<<<<
(* ===== verification/PostInstall.v ===== *)
(** * The later install steps: [installer/sequences/_steps.py] from
    [install_enhancer] on

    Third-party archives, the extras, networking, the serial shell, MCPd
    itself, the quarantines, and taking the install ISO down again. *)
From S2P Require Import Prelude Py Bytes Kicklayout Amiga Steps.

(** A file's text from its lines. *)
Definition lines_text (l : list string) : text := mjoin (map line l).
(** [path.rsplit("/", 1)[-1]] *)
Definition base_name (path : string) : string := str (default [] (last (split_on "/"%char (txt path)))).

Section post.
Context {E : Type} `{Amiga E} (target dest iso_filename machine : string).
Abbreviation MI := (M (inst E) exn).

(** A list a loop builds. *)
Fixpoint gather {A B} (f : A → MI (list B)) (l : list A) : MI (list B) :=
  match l with [] => mret [] | x :: l => r ← f x; rs ← gather f l; mret (r ++ rs) end.
(** [try: return k(m) except Exception as e: return f(e)] *)
Definition try_else {A B} (m : MI A) (k : A → MI B) (f : exn → MI B) : MI B :=
  catch (a ← m; k a) (λ e, if is_exception e then f e else raise e).
Definition delete (p : string) (rec : bool) : MI json :=
  request "fs.delete" (JObj [("path", JStr p); ("recursive", JBool rec)]) DEFAULT_TIMEOUT.
Definition rename (src dst : string) : MI json := request "fs.rename" (src_dst src dst) DEFAULT_TIMEOUT.
(** [fs.copy], and [Copy ... CLONE] where that fails. *)
Definition copy_clone (src dst : string) (ms timeout : Z) : MI unit :=
  or_else (copy src dst;; mret tt)
    (exec ("Copy " +:+ quoted src +:+ " " +:+ quoted dst +:+ " CLONE") ms timeout;; mret tt).
Definition protect_rwed (p : string) : MI unit :=
  exec ("Protect " +:+ quoted p +:+ " +rwed") 30000 35000;; mret tt.
Definition skipped (reason : string) : MI json :=
  says [("action", JStr "skipped"); ("reason", JStr reason)].
(** [_exists], [_read_text] and [_write_text] *)
Definition exists_ (target path : string) : MB bool :=
  catch (fs_stat mcpd_for target path;; mret true) (λ e, if is_exception e then mret false else raise e).
Definition text_in (v : json) : res exn text :=
  match py_b64decode (txt (field_str "content_b64" v)) with Some b => Ret b | None => Raise (EPy ValueError) end.
Definition read_text (target path : string) : MB text :=
  v ← System.fs_read (H:=W) target path None None;
  lift (text_in v).
Definition write_bytes (target path : string) (content : bytes) : MB unit :=
  System.fs_write (H:=W) target path (str (py_b64encode content)) false None;;
  mret tt.
(** Step 1 *)
Definition benign (e : exn) : bool :=
  contains (txt "already") (map lower (exn_text e)) || contains (txt "203") (exn_text e).
Definition make_drawer (target : string) : MB unit :=
  catch (System.fs_makedir (H:=W) target "SYS:System/MCPd";; mret tt) (λ e,
    if is_exception e then
      if benign e then mret tt
      else there ← exists_ target "SYS:System/MCPd"; if there : bool then mret tt else raise e
    else raise e).
(** Steps 2 and 3; [watchdog] and the helpers are local files that may be
    missing. *)
Definition protect (target : string) : MB unit :=
  rc ← exec_cmd fl mcpd_for clock_of token_hex repr utf8_replace target (txt "Protect")
         [txt "SYS:System/MCPd/MCPd"; txt "+rwed"] None 30000 None false None;
  if bool_decide (x_exit_code rc = Some 0) then mret tt else raise (EPy RuntimeError).
Definition upload_helper (target name : string) (local : option bytes) : MB unit :=
  match local with
  | None => mret tt
  | Some content => write_bytes target ("SYS:System/MCPd/" +:+ name) content
  end.
(** Step 4 *)
Definition keep_backup (target : string) : MB unit :=
  there ← exists_ target BACKUP;
  if there : bool then mret tt
  else
    ns_text ← read_text target NETSTART;
    write_bytes target BACKUP ns_text.
(** Steps 5 and 6 *)
Definition launch (target : string) : MB unit :=
  cur ← read_text target NETSTART;
  (match patch cur with Some new => write_bytes target NETSTART new | None => mret tt end);;
  after ← read_text target NETSTART;
  if contains MARKER_WATCHDOG after then mret tt else raise (EPy RuntimeError).
Definition install (target : string) (binary : bytes) (watchdog enable disable : option bytes) : MB unit :=
  make_drawer target;;
  write_bytes target "SYS:System/MCPd/MCPd" binary;;
  protect target;;
  match watchdog with
  | None => raise (EPy RuntimeError)
  | Some wd =>
      write_bytes target "SYS:System/MCPd/MCPd-Watchdog" wd;;
      upload_helper target "MCPd-Enable-Input" enable;;
      upload_helper target "MCPd-Disable-Input" disable;;
      keep_backup target;;
      launch target
  end.
End script.

(* ------------------------------------------------------------------ *)
(** ** The edit *)

(** What is written has the launcher, so the next run leaves it alone. *)
Lemma patch_marks cur new : patch cur = Some new → contains MARKER_WATCHDOG new = true.
Proof.
  unfold patch. destruct (contains MARKER_WATCHDOG cur); [done|]. destruct (contains MARKER_BARE cur) eqn:Hb; intros <-%(inj Some).
  - apply (replaced_contains _ (default [] (APPEND_LINES !! 2%nat) ++ [lf])) in Hb; [|done].
    apply contains_infix in Hb as (a & b & Hb).
    change (contains MARKER_WATCHDOG (replace_from MARKER_BARE (default [] (APPEND_LINES !! 2%nat) ++ [lf]) cur 0) = true).
    rewrite Hb. apply contains_app_r, contains_app_l. by vm_compute.
  - do 2 apply contains_app_r. by vm_compute.
Qed.

(* ------------------------------------------------------------------ *)
(** ** What a run asks for, in order *)

(** A request with what came of it, and a service that keeps a list of them. *)
Abbreviation exchange := (string * json * res exn json)%type.
Section order.
Context {E : Type} `{Rpc E} `{Pydantic}.
Abbreviation R := (E * list exchange)%type.
Definition silently {A} (m : M E exn A) : M R exn A := λ s, let '(r, e) := m s.1 in (r, (e, s.2)).
#[export] Instance logged : Rpc R := {|
  call t m p timeout := λ s, let '(r, e) := call t m p timeout s.1 in (r, (e, s.2 ++ [(m, p, r)]));
  pause n := silently (pause n) |}.
Context (fl : Fleet) (mcpd_for : string → M E exn unit) (clock_of : E → Z) (token_hex : nat → M E exn text).
Context (repr : json → text) (utf8_replace : bytes → text) (exn_text : exn → text) (target : string).
Abbreviation up := (λ t, silently (mcpd_for t)).
Abbreviation MB := (M (sbx R) exn).
Abbreviation W := (target_wire up).
Definition log (w : sbx R) : list exchange := (svc (hst w)).2.
Implicit Types w : sbx R.
Inductive status := SOk | SWarn | SFail.
#[export] Instance status_eq_dec : EqDecision status.
Proof. solve_decision. Defined.
Record report := Report {
  pf_overall : status; pf_checks : list (string * status);
  pf_machine : option string; pf_iso : option string;
  missing_files : list string; forbidden_present : list string }.
(** [add] *)
Definition worse (s t : status) : status :=
  match t with SFail => SFail | SWarn => if decide (s = SOk) then SWarn else s | SOk => s end.
Definition add (name : string) (s : status) (r : report) : report :=
  Report (worse (pf_overall r) s) (pf_checks r ++ [(name, s)]) (pf_machine r) (pf_iso r)
         (missing_files r) (forbidden_present r).
Definition set_missing (l : list string) (r : report) : report :=
  Report (pf_overall r) (pf_checks r) (pf_machine r) (pf_iso r) l (forbidden_present r).
Definition set_found (m i : option string) (r : report) : report :=
  Report (pf_overall r) (pf_checks r) m i (missing_files r) (forbidden_present r).
Definition okay (b : bool) : status := if b then SOk else SFail.
(** The machine: given, or the one the ISOs are for. *)
Definition preflight_machine (machine : option string) (s : scan) : option string * status :=
  match truthy_str machine with
  | Some m => let c := resolve_machine_alias m in (c, okay (bool_decide (is_Some c)))
  | None => match detected_machine s with Some m => (Some m, SOk) | None => (None, SFail) end
  end.
(** The ISO, and the check made of it, if any. *)
Definition preflight_iso (iso canonical : option string) (s : scan) (src : string)
    : option string * option status :=
  match canonical, truthy_str iso with
  | Some c, None =>
      match default [] (assoc c (iso_files s)), default [] (assoc c (iso_lha_files s)) with
      | [i], _ => (Some i, Some SOk)
      | _ :: _ :: _, _ => (iso, Some SFail)
      | [], [l] => (Some (drop_last 4 l), Some SOk)
      | [], _ => (iso, Some SFail)
      end
  | Some c, Some i =>
      match detect_machine_from_iso i with
      | None => (iso, Some SFail)
      | Some (m, _) => (iso, Some (okay (bool_decide (m = c) && path_exists h (path_join src i))))
      end
  | None, _ => (iso, None)
  end.
Definition add_opt (name : string) (s : option status) (r : report) : report :=
  match s with Some s => add name s r | None => r end.
(** The manifest's files that are not among the archives scanned. *)
Definition missing_required (files : list required) (s : scan) : list string :=
  filter (λ f, f ∉ lha_files s) (map filename (filter (λ e, role e ≠ "iso"%string) files)).
(** The checks on the host, once the directory is there. *)
Definition host_checks (machine iso : option string) (src : string) (s : scan) (r : report) : res exn report :=
  let '(canonical, st) := preflight_machine machine s in
  let r := add "machine_known" st r in
  let r := if bool_decide (unsupported_isos s = []) then r else add "unsupported_isos" SWarn r in
  let '(chosen, st) := preflight_iso iso canonical s src in
  let r := set_found canonical chosen (add_opt "iso_resolved" st r) in
  match canonical with
  | None => Ret r
  | Some c =>
      match required_files c with
      | Ret files =>
          let missing := missing_required files s in
          let r := add "required_files" (okay (bool_decide (missing = []))) r in
          let r := add "mandatory_binaries" (okay (bool_decide (missing_mandatory src = []))) r in
          let r := set_missing (missing ++ missing_mandatory src) r in
          Ret (if bool_decide (c = "A1222"%string) then add "rescuev2_volume" SWarn r else r)
      | Raise e => Raise e
      | Spin => Spin
      end
  end.
End host.

Section preflight.
Context {E : Type} `{Amiga E} (h : host).
Abbreviation MI := (M (inst E) exn).
(** The forbidden entries the destination holds. *)
Fixpoint present_of (dest : string) (ps : list string) : MI (list string) :=
  match ps with
  | [] => mret []
  | p :: ps => there ← worked (stat (dest +:+ p));
               rest ← present_of dest ps; mret (if there : bool then p :: rest else rest)
  end.
Definition set_forbidden (l : list string) (r : report) : report :=
  Report (pf_overall r) (pf_checks r) (pf_machine r) (pf_iso r) (missing_files r) l.
Definition as_failed (r : report) : report :=
  Report SFail (pf_checks r) (pf_machine r) (pf_iso r) (missing_files r) [].
(** [installer_preflight]; [target] is what [fleet.resolve_target] makes of the
    target named. *)
Definition installer_preflight (target : res exn string) (dest_volume sources_dir : string)
    (machine iso : option string) : MI report :=
  let dest := normalize_dest dest_volume in
  let r := add "dest_not_system" (okay (negb (is_system_volume dest))) (Report SOk [] machine iso [] []) in
  let src := resolved h sources_dir in
  let s := scan_sources (listing h src) in
  if negb (exists_ s) then mret (as_failed (add "sources_exists" SFail r))
  else
    r ← lift (host_checks h machine iso src s (add "sources_exists" SOk r));
    lift target;;
    up ← worked now_mcpd;
    if negb up then mret (as_failed (add "target_reachable" SFail r))
    else
      there ← worked (stat dest);
      if negb there then mret (as_failed (add "dest_mounted" SFail r))
      else
        present ← present_of dest FORBIDDEN_DEST_ENTRIES;
        mret (set_forbidden present
                (add "dest_clean" (okay (bool_decide (present = []))) (add "dest_mounted" SOk r))).
End preflight.

(** ** What a preflight that does not fail has checked *)

Lemma worse_fail s t : worse s t = SFail ↔ s = SFail ∨ t = SFail.
Proof. destruct s, t; simpl; naive_solver. Qed.
Lemma okay_fail b : okay b = SFail ↔ b = false.
Proof. by destruct b. Qed.
Lemma add_fail n s r : pf_overall (add n s r) = SFail ↔ pf_overall r = SFail ∨ s = SFail.
Proof. apply worse_fail. Qed.
Lemma add_opt_fail n s r : pf_overall (add_opt n s r) = SFail ↔ pf_overall r = SFail ∨ s = Some SFail.
Proof. destruct s; simpl; [rewrite worse_fail|]; naive_solver. Qed.
(** [while (node && node.tagName !== 'H3')] of the market-review scan. *)
Fixpoint review_walk (fuel : nat) (kids : list node) (i : nat)
    (cards : list card) (removeList : list nat) : option (list card * list nat) :=
  match fuel with
  | O => None
  | S fuel' =>
      match nth_error kids i with
      | None => Some (cards, removeList)
      | Some (H3 _) => Some (cards, removeList)
      | Some (P t) =>
          match find_key (Js.trim t) with
          | Some key =>
              match nth_error kids (S i) with
              | Some (UL items) =>
                  review_walk fuel' kids (S (S i))
                    (cards ++ [ReviewCard key (ListContent items)])
                    (removeList ++ [S i; i])
              | Some (P t') =>
                  review_walk fuel' kids (S (S i))
                    (cards ++ [ReviewCard key (ParaContent (Js.trim t'))])
                    (removeList ++ [S i; i])
              | _ =>
                  review_walk fuel' kids (S i)
                    (cards ++ [ReviewCard key NoContent]) (removeList ++ [i])
              end
          | None => review_walk fuel' kids (S i) cards (removeList ++ [i])
          end
      | Some _ => review_walk fuel' kids (S i) cards (removeList ++ [i])
      end
  end.

Definition review_scan (kids : list node) : option (list node) :=
  match find_h3 pat_review kids with
  | None => Some kids
  | Some h =>
      match review_walk (S (List.length kids)) kids (S h) [] [] with
      | None => None
      | Some (cards, removeList) => Some (replace_removed removeList (SECTION cards) kids)
      end
  end.

(** The [DOMContentLoaded] handler: the five scans in the order of the script. *)
Definition cardify (kids : list node) : option (list node) :=
  let kids1 := priority_label_scan kids in
  let kids2 := thematic_scan kids1 in
  let kids3 := event_table_scan kids2 in
  match priority_scan kids3 with
  | None => None
  | Some kids4 => review_scan kids4
  end.
Lemma missing_in_absent item fields k :
  k ∈ fields -> item !! k = None -> missing_in item fields <> [].
Proof.
  intros Hin Hk Hnil. apply missing_in_nil in Hnil.
  rewrite forallb_forall in Hnil. specialize (Hnil k).
  rewrite <- list_elem_of_In in Hnil. specialize (Hnil Hin).
  rewrite Hk in Hnil. apply bool_decide_eq_true_1 in Hnil. by destruct Hnil.
Qed.

(** An item without its query is recorded as failed; nothing else
    happens. *)
Lemma create_one_missing conn i item st w :
  item !! "query" = None ->
  create_one conn i item st w
  = (inr (fail_report st
            {| fl_index := i;
               fl_report_prefix := get_or item "report_prefix" (VStr "N/A");
               fl_error := "Campos faltantes: "
                 +:+ join ", " (missing_in item required_report_fields) |}),
     w).
Proof.
  intros Hq. apply wp_eq. unfold create_one.
  destruct (missing_in item required_report_fields) as [|f fs] eqn:E.
  - exfalso. revert E. apply (missing_in_absent item _ "query"); [|done].
    unfold required_report_fields. set_solver.
  - wp_steps. done.
Qed.
Lemma build_element_index_complete (d : DocumentModel) (ref : ElemRef) :
  i ≠ "" → in_tree d ref → names d i ref →
  covers i (_element_index (_build_element_index d)).
Proof.
  intros Hi Htree Hnames. unfold _build_element_index. simpl.
  assert (∀ acc k layout,
    covers i acc → covers i (index_layout (doc_objects d) k layout acc))
    as Hmono by (intros; by apply index_layout_mono).
  assert (∀ a,
    a ∈ iter_elements d →
    (∀ acc, covers i (index_object (doc_objects d) a acc)) →
    covers i (foldl_enum
              (λ idx k layout, index_layout (doc_objects d) k layout idx)
              ∅ (layouts d))) as Helem.
  { intros a Ha Hhit. unfold iter_elements in Ha.
    apply list_elem_of_bind in Ha as (layout & Ha & Hlayout).
    apply list_elem_of_lookup_1 in Hlayout as [k Hk].
    apply (foldl_enum_hit (covers i) _ _ _ k layout); [done|done|].
    intros acc. unfold index_layout.
    apply (foldl_hit (covers i) _ _ _ a); [done|..|done].
    intros acc' a'. apply index_object_mono. }
  assert (∀ k layout,
    layouts d !! k = Some layout →
    (∀ acc, covers i
       (let index := index_element (layout_id layout) (RefLayout k) acc in
        let index :=
          match layout_header layout with
          | Some h => index_element (header_id h) (RefHeader k) index
          | None => index
          end in
        match layout_footer layout with
        | Some f => index_element (footer_id f) (RefFooter k) index
        | None => index
        end)) →
    covers i (foldl_enum
              (λ idx k layout, index_layout (doc_objects d) k layout idx)
              ∅ (layouts d))) as Hlayout.
  { intros k layout Hk Hhit.
    apply (foldl_enum_hit (covers i) _ _ _ k layout); [done|done|].
    intros acc. unfold index_layout. apply foldl_inv; [apply Hhit|].
    intros acc' a _. apply index_object_mono. }
  destruct ref as [k|k|k|a|a r c|a r c k|]; simpl in Htree, Hnames.
  - destruct (layouts d !! k) as [layout|] eqn:Hk; [|done].
    simpl in Hnames. apply (Hlayout k layout Hk). intros acc. cbv zeta.
    rewrite Hnames.
    destruct (layout_footer layout); [apply index_element_mono|];
      (destruct (layout_header layout); [apply index_element_mono|]);
      by apply index_element_hit.
  - destruct (layouts d !! k) as [layout|] eqn:Hk; [|done].
    simpl in Hnames. apply (Hlayout k layout Hk). intros acc. cbv zeta.
    destruct (layout_header layout) as [h|]; [|done]. simpl in Hnames.
    rewrite Hnames.
    destruct (layout_footer layout); [apply index_element_mono|];
      by apply index_element_hit.
  - destruct (layouts d !! k) as [layout|] eqn:Hk; [|done].
    simpl in Hnames. apply (Hlayout k layout Hk). intros acc. cbv zeta.
    destruct (layout_footer layout) as [f|]; [|done]. simpl in Hnames.
    rewrite Hnames. by apply index_element_hit.
  - apply (Helem a Htree). intros acc.
    by apply (index_object_hit d a acc (RefElement a)).
  - apply (Helem a Htree). intros acc.
    by apply (index_object_hit d a acc (RefCell a r c)).
  - apply (Helem a Htree). intros acc.
    by apply (index_object_hit d a acc (RefCellParagraph a r c k)).
  - destruct Hnames as (run & Hrun & Hid). unfold doc_runs in Hrun.
    apply list_elem_of_bind in Hrun as (a & Hrun & Ha).
    destruct (doc_objects d !! a) as [e|] eqn:He;
      [|by apply elem_of_nil in Hrun].
    apply (Helem a Ha). intros acc.
    apply (index_object_hit d a acc RefRun); [done| |].
    + exists run. split; [|done]. unfold doc_runs.
      apply list_elem_of_bind. exists a. by rewrite He.
    + by exists e, run.
Qed.
(** C2: an error of the compound lookup other than a 404 (no response, a
    failure status that is not 404, a body that is not JSON or lacks the
    property table) gives (None, None, "not found") after that single
    request, with no substance lookup, and the loop of [main] goes on with
    the rows that follow until every name has its row. *)
Theorem compound_error_is_not_found compound_name rest results w :
  let name := replace_special_characters compound_name in
  lookup_error (remote env (length (requests w)) (lookup_url false name)) →
  ∃ w',
    get_pubchem_info env compound_name false w = (Ret not_found, w')
    ∧ requests w' = requests w ++ [lookup_url false name]
    ∧ resolve_rows env (compound_name :: rest) results w
      = resolve_rows env rest
          (results ++ [ReportRow compound_name JNull JNull
                         (lit "not found") []]) w'
    ∧ ∃ rows w'',
        resolve_rows env (compound_name :: rest) results w
        = (Ret (results ++ rows), w'')
        ∧ map r_name rows = compound_name :: rest.
Proof.
  intros name Herr.
  assert (E : ∃ w', get_pubchem_info env compound_name false w
                    = (Ret not_found, w')
                    ∧ requests w' = requests w ++ [lookup_url false name]).
  { rewrite get_pubchem_info_eq, try_lookup_eq. fold name.
    unfold next_reply. destruct (remote _ _ _) as [|r]; [by eexists|].
    destruct (read_response_error false r Herr) as (e & -> & Hne).
    destruct e as [status| | | | | | | |]; try by eexists.
    destruct (status =? 404)%Z eqn:E404; [|by eexists].
    apply Z.eqb_eq in E404 as ->. done. }
  destruct E as (w' & E & Hreq). exists w'. split_and!; [done..| |].
  - cbn [resolve_rows]. unfold mbind at 1, M_bind at 1. by rewrite E.
  - destruct (resolve_rows_returns (compound_name :: rest) results w)
      as (rows & w'' & ? & ? & _). by exists rows, w''.
Qed.

End Resolver.

Lemma compound_404_falls_back_once_witness :
  lookup_missing
    (remote one_substance 0
       (lit "https://pubchem.ncbi.nlm.nih.gov/rest/pug/compound/name/alpha-tocopherol%2c%20DL/property/CanonicalSMILES/JSON"))
  ∧ ∃ w',
      get_pubchem_info one_substance
        (CStr (alpha_chr :: lit "-tocopherol, DL")) false fresh
      = (Ret (JInt 14985, JStr (lit "CC1=C(C2=C(CCC(O2)(C)CCCC(C)CCCC(C)CCCC(C)C)C(=C1O)C)C"),
              lit "substance"), w')
      ∧ requests w'
        = [lit "https://pubchem.ncbi.nlm.nih.gov/rest/pug/compound/name/alpha-tocopherol%2c%20DL/property/CanonicalSMILES/JSON";
           lit "https://pubchem.ncbi.nlm.nih.gov/rest/pug/substance/name/alpha-tocopherol%2c%20DL/property/CanonicalSMILES/JSON"].
Proof.
  assert (H : lookup_missing
    (remote one_substance 0
       (lit "https://pubchem.ncbi.nlm.nih.gov/rest/pug/compound/name/alpha-tocopherol%2c%20DL/property/CanonicalSMILES/JSON")))
    by (vm_compute; constructor; reflexivity).
  assert (Hc : reply_carries
    (remote one_substance 1
       (lit "https://pubchem.ncbi.nlm.nih.gov/rest/pug/substance/name/alpha-tocopherol%2c%20DL/property/CanonicalSMILES/JSON"))
    (JInt 14985) (JStr (lit "CC1=C(C2=C(CCC(O2)(C)CCCC(C)CCCC(C)CCCC(C)C)C(=C1O)C)C"))).
  { vm_compute. econstructor.
    - lia.
    - apply binding_here.
    - apply binding_here.
    - apply binding_here.
    - apply binding_later; [discriminate|apply binding_here]. }
  split; [exact H|].
  destruct (compound_404_falls_back_once one_substance
              (CStr (alpha_chr :: lit "-tocopherol, DL")) fresh H)
    as (res & w' & E & Hreq & Hyes & _).
  exists w'. rewrite <- (Hyes _ _ Hc). exact (conj E Hreq).
Defined.

Lemma compound_error_is_not_found_witness :
  lookup_error (remote unreachable 0 (lookup_url false (lit "aspirin")))
  ∧ ∃ w',
      get_pubchem_info unreachable (CStr (lit "aspirin")) false fresh
      = (Ret not_found, w').
Proof.
  assert (H : lookup_error
    (remote unreachable 0 (lookup_url false (lit "aspirin"))))
    by constructor.
  split; [exact H|].
  destruct (compound_error_is_not_found unreachable
              (CStr (lit "aspirin")) [CStr (lit "caffeine")] [] fresh H)
    as (w' & E & _).
  by exists w'.
Defined.

(** ** The workbook *)

Section Sheet.

Context {env : environment}.

Implicit Types (ws : worksheet) (k : nat * nat) (c : xcell).

Lemma ws_get_insert ws k c k' :
  ws_get (<[k := c]> ws) k' = if decide (k = k') then c else ws_get ws k'.
Proof.
  unfold ws_get. rewrite lookup_insert. by case_decide.
Qed.

Lemma ws_get_touch ws k k' : ws_get (touch k ws) k' = ws_get ws k'.
Proof.
  unfold touch. destruct (ws !! k) eqn:E; [done|].
  rewrite ws_get_insert. case_decide as Hk; [|done].
  subst. unfold ws_get. by rewrite E.
Qed.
>>>>
EXERCISE DETAILS
Look above for the line holding "(missing_files r) l.". Print it and every line after it, exactly, through the line holding "match nth_error kids i with".

RESULT
  Report (pf_overall r) (pf_checks r) (pf_machine r) (pf_iso r) (missing_files r) l.
Definition as_failed (r : report) : report :=
  Report SFail (pf_checks r) (pf_machine r) (pf_iso r) (missing_files r) [].
(** [installer_preflight]; [target] is what [fleet.resolve_target] makes of the
    target named. *)
Definition installer_preflight (target : res exn string) (dest_volume sources_dir : string)
    (machine iso : option string) : MI report :=
  let dest := normalize_dest dest_volume in
  let r := add "dest_not_system" (okay (negb (is_system_volume dest))) (Report SOk [] machine iso [] []) in
  let src := resolved h sources_dir in
  let s := scan_sources (listing h src) in
  if negb (exists_ s) then mret (as_failed (add "sources_exists" SFail r))
  else
    r ← lift (host_checks h machine iso src s (add "sources_exists" SOk r));
    lift target;;
    up ← worked now_mcpd;
    if negb up then mret (as_failed (add "target_reachable" SFail r))
    else
      there ← worked (stat dest);
      if negb there then mret (as_failed (add "dest_mounted" SFail r))
      else
        present ← present_of dest FORBIDDEN_DEST_ENTRIES;
        mret (set_forbidden present
                (add "dest_clean" (okay (bool_decide (present = []))) (add "dest_mounted" SOk r))).
End preflight.

(** ** What a preflight that does not fail has checked *)

Lemma worse_fail s t : worse s t = SFail ↔ s = SFail ∨ t = SFail.
Proof. destruct s, t; simpl; naive_solver. Qed.
Lemma okay_fail b : okay b = SFail ↔ b = false.
Proof. by destruct b. Qed.
Lemma add_fail n s r : pf_overall (add n s r) = SFail ↔ pf_overall r = SFail ∨ s = SFail.
Proof. apply worse_fail. Qed.
Lemma add_opt_fail n s r : pf_overall (add_opt n s r) = SFail ↔ pf_overall r = SFail ∨ s = Some SFail.
Proof. destruct s; simpl; [rewrite worse_fail|]; naive_solver. Qed.
(** [while (node && node.tagName !== 'H3')] of the market-review scan. *)
Fixpoint review_walk (fuel : nat) (kids : list node) (i : nat)
    (cards : list card) (removeList : list nat) : option (list card * list nat) :=
  match fuel with
  | O => None
  | S fuel' =>
      match nth_error kids i with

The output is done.